19. Richard Humphries, “the gentleman boxer,” who beat Mendoza in 1788, is here alluded to. He was five feet nine inches. We suspect Broughton was an inch or two taller (Slack was five feet eight and a half inches); but his bulk, in old age, took off his height.

20. “Pancratia,” p. 46, edit. 1811.

21. This clumsy, inefficient, and easily stopped blow has later claimants to the honour of its invention. It is simply the most dangerous to the boxer who tries it, and the most awkward delivery of the fist.

22. A provincialism for crushing and rubbing.

23. This conduct would, of course, have lost the Frenchman the fight in modern times. There are some odd points of resemblance in Pettit’s fighting and that of Heenan in his Wadhurst fight with Tom King, although one was fought on turf the other on a stage. Heenan did not, however, “rogue” it like the Frenchman, and walk off, but “took his gruel” till beaten out of time.

24. George Meggs, the collier, was from the pugilistic nursery of Bristol. After this surreptitious seizure of the championship, he returned to his native place, we presume, for in July, 1762, we find him fighting “a pitched battle for a considerable sum (“Fistiana” says £100) with one Millsom, a baker, of the rival city of Bath.” This came off at Calne in Wiltshire, when, after a fierce battle of forty minutes, Millsom was acknowledged the conqueror. In the next month (August, 1762), Meggs, having challenged Millsom to a second combat, was a second time beaten.

Parfitt Meggs, noticed hereafter, a noted west country boxer, also surrendered to Millsom. Parfitt afterwards beat a namesake of the retired champion Slack (whose Christian name was John, not Jem), in the year 1765, at Lansdown, near Bath, which has made a mess in more than one “history.” In “Fistiana” (1864 edit.), under Meggs (Parfitt) are several fights, including two defeats by Tom Tyne (1787) and a victory over Joe Ward in 1790, about all which history is silent, while under Tom Tyne we are told he was twice beaten by Mendoza; when and where we know not.
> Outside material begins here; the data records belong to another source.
Lemma race_loop_run connect addresses order evs r e :
  race_run addresses evs (inr r) → attempts_as connect evs →
  race_loop connect order r = Some e →
  ∃ evs', race_run addresses evs' (inl e) ∧ attempts_as connect evs'.
Proof.
  revert evs r; induction order as [|ev order IH]; intros evs r Hrun Has; cbn [race_loop]; [done|].
  destruct (ready ev r) eqn:Er; [|by apply (IH evs)].
  pose proof (race_next _ _ _ _ Hrun (ready_enabled connect _ _ Er)) as Hn.
  destruct (race_arm (event_of connect ev) r) as [e'|r']; [intros [= ->]; exists (evs ++ [event_of connect ev]); split; [done|by apply attempts_as_event]|].
  apply (IH (evs ++ [event_of connect ev])); [done|by apply attempts_as_event].
Qed.

Lemma failed_connect connect evs a :
  attempts_as connect evs → a ∈ failed evs → ∃ e, connect a = inr e.
Proof.
  intros Has (ev & Hev & He)%list_elem_of_omap. unfold attempts_as in Has. rewrite Forall_forall in Has.
  specialize (Has _ Hev). destruct ev as [x [st|e]|]; simplify_eq/=. eauto.
Qed.

Lemma connect_happy_eyeballs_spec connect order addresses :
  match connect_happy_eyeballs connect order addresses with
  | Finished (stream, address) => address ∈ addresses ∧ connect address = inl stream
  | Broken _ io => ∀ a, a ∈ addresses → ∃ e, connect a = inr e
  | Unfinished => addresses ≠ []
  end.
Proof.
  unfold connect_happy_eyeballs.
  set (o := match race_start addresses with inl _ => _ | inr _ => _ end).
  assert (Hr : ∀ e, o = Some e → ∃ evs, race_run addresses evs (inl e) ∧ attempts_as connect evs).
  { intros e. unfold o. pose proof (race_init (Stream := Stream) (E := IoError) addresses) as Hi.
    destruct (race_start addresses) as [e'|r]; [intros [= <-]; exists []; split; [done|constructor]|].
    apply race_loop_run with []; [done|constructor]. }
  destruct o as [e|] eqn:Eo; [destruct (Hr e eq_refl) as (evs & Hrun & Has)|].
  - apply race_run_invariant in Hrun. destruct e as [stream a|e].
    + destruct Hrun as [Ha Hl]. split; [done|].
      unfold attempts_as in Has. rewrite Forall_forall in Has. symmetry. apply (Has (Attempt a (inl stream))).
      apply last_Some in Hl as [l ->]. set_solver.
    + destruct Hrun as [Hp _]. intros a Ha. apply (failed_connect connect evs); [done|]. by rewrite Hp.
  - intros ->. unfold o in Eo. simpl in Eo. done.
Qed.

Lemma candidates_elem network last resolved a :
  a ∈ candidates network last resolved ↔ a ∈ resolved ∧ Network.supports a network = true.
Proof.
  unfold candidates.
  pose proof (interleave_addresses_order (filter (λ a, Network.supports a network = true) resolved)
                (preferred_address network last)) as (_ & He & _).
  rewrite He, list_elem_of_filter. tauto.
Qed.

Lemma start_stage stage now t : Diagnostics.last_stage (Diagnostics.start stage now t) = Some stage.
Proof. done. Qed.
Lemma finish_stage now t : Diagnostics.last_stage (Diagnostics.finish now t) = Diagnostics.last_stage t.
Proof. unfold Diagnostics.finish. repeat case_match; done. Qed.
Lemma finish_active now t : Diagnostics.active (Diagnostics.finish now t) = None.
Proof. unfold Diagnostics.finish. repeat case_match; done. Qed.

(** *** The egress of an attempt

    The address of the egress that an attempt on [a] goes out from: the one of the
    family of [a]. *)
Definition egress_address (net : Network.NetworkSnapshot) (a : SocketAddr) (ip : IpAddr) : Prop :=
  let egress := Network.s_selection net in
  (is_ipv4 (sa_ip a) = true ∧ ∃ v4, Network.ipv4 egress = Some v4 ∧ ip = Network.of_v4 v4) ∨
  (is_ipv4 (sa_ip a) = false ∧ ∃ v6, Network.ipv6 egress = Some v6 ∧ ip = V6 v6).

(** The egress has an address of that family, or none is pinned and it has none
    at all. *)
Definition reachable (net : Network.NetworkSnapshot) (a : SocketAddr) : Prop :=
  (∃ ip, egress_address net a ip) ∨
  (Network.s_pinned_ip net = None ∧ Network.ipv4 (Network.s_selection net) = None ∧
   Network.ipv6 (Network.s_selection net) = None).

(** A new socket, bound to that address if there is one, and only unbound when no
    address is pinned, is connected from there. *)
Definition connected (w : Sockets) (net : Network.NetworkSnapshot) (a : SocketAddr) (stream : Stream) : Prop :=
  new_socket w a = None ∧
  ((∃ ip, egress_address net a ip ∧ os_bind w (MkSocketAddr ip 0) = None ∧
      os_connect w a (Some (MkSocketAddr ip 0)) = inl stream) ∨
   ((∀ ip, ¬ egress_address net a ip) ∧ Network.s_pinned_ip net = None ∧ os_connect w a None = inl stream)).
He was, however, beaten by Bill Darts (afterwards champion) at Shepton Mallett, in 1764, which does not appear under Meggs’ name.

25. Pierce Egan alters this to eight stone and a half, to agree with his statement that he fought men double his weight.

26. The reporter’s statement shows that, according to the modern practice, Taylor had lost the fight.—He was merely fighting for an off-chance, a foul blow, or a wrangle. Ed.

27. Pancratia, pp. 52, 53.

28. “Tom Juchau, the paviour,” once bid fair to seize the championship—on June 20th, 1764. His name in pugilistic circles was “Disher;” how derived, we might in vain inquire. His first fight of importance was with Charles Cohant (or Coant), a butcher, who had fought several severely-contested battles. Cohant, being the best known man, was the favourite, and the contemporary account says, “During the first twenty-five minutes ‘Disher’ was scarcely able to give him a single blow, but was knocked down several times. At thirty-five minutes odds were so high that money was offered at any rate. At this time Disher (Tom Juchau) changed his mode of fighting, and giving Cohant a most tremendous blow, by which he fell; the odds immediately changed in his favour. After this they fought but four rounds, when Disher, having played in several dreadful blows, Cohant yielded, acknowledging himself to be vanquished. The fight lasted forty-seven minutes.” There is a Spartan brevity, an heroic simplicity, and a simple trust in the reports of these olden fights, which is truly “refreshing” (we believe that is the tabernacle phrase) in these days of prose-showering and persiflage.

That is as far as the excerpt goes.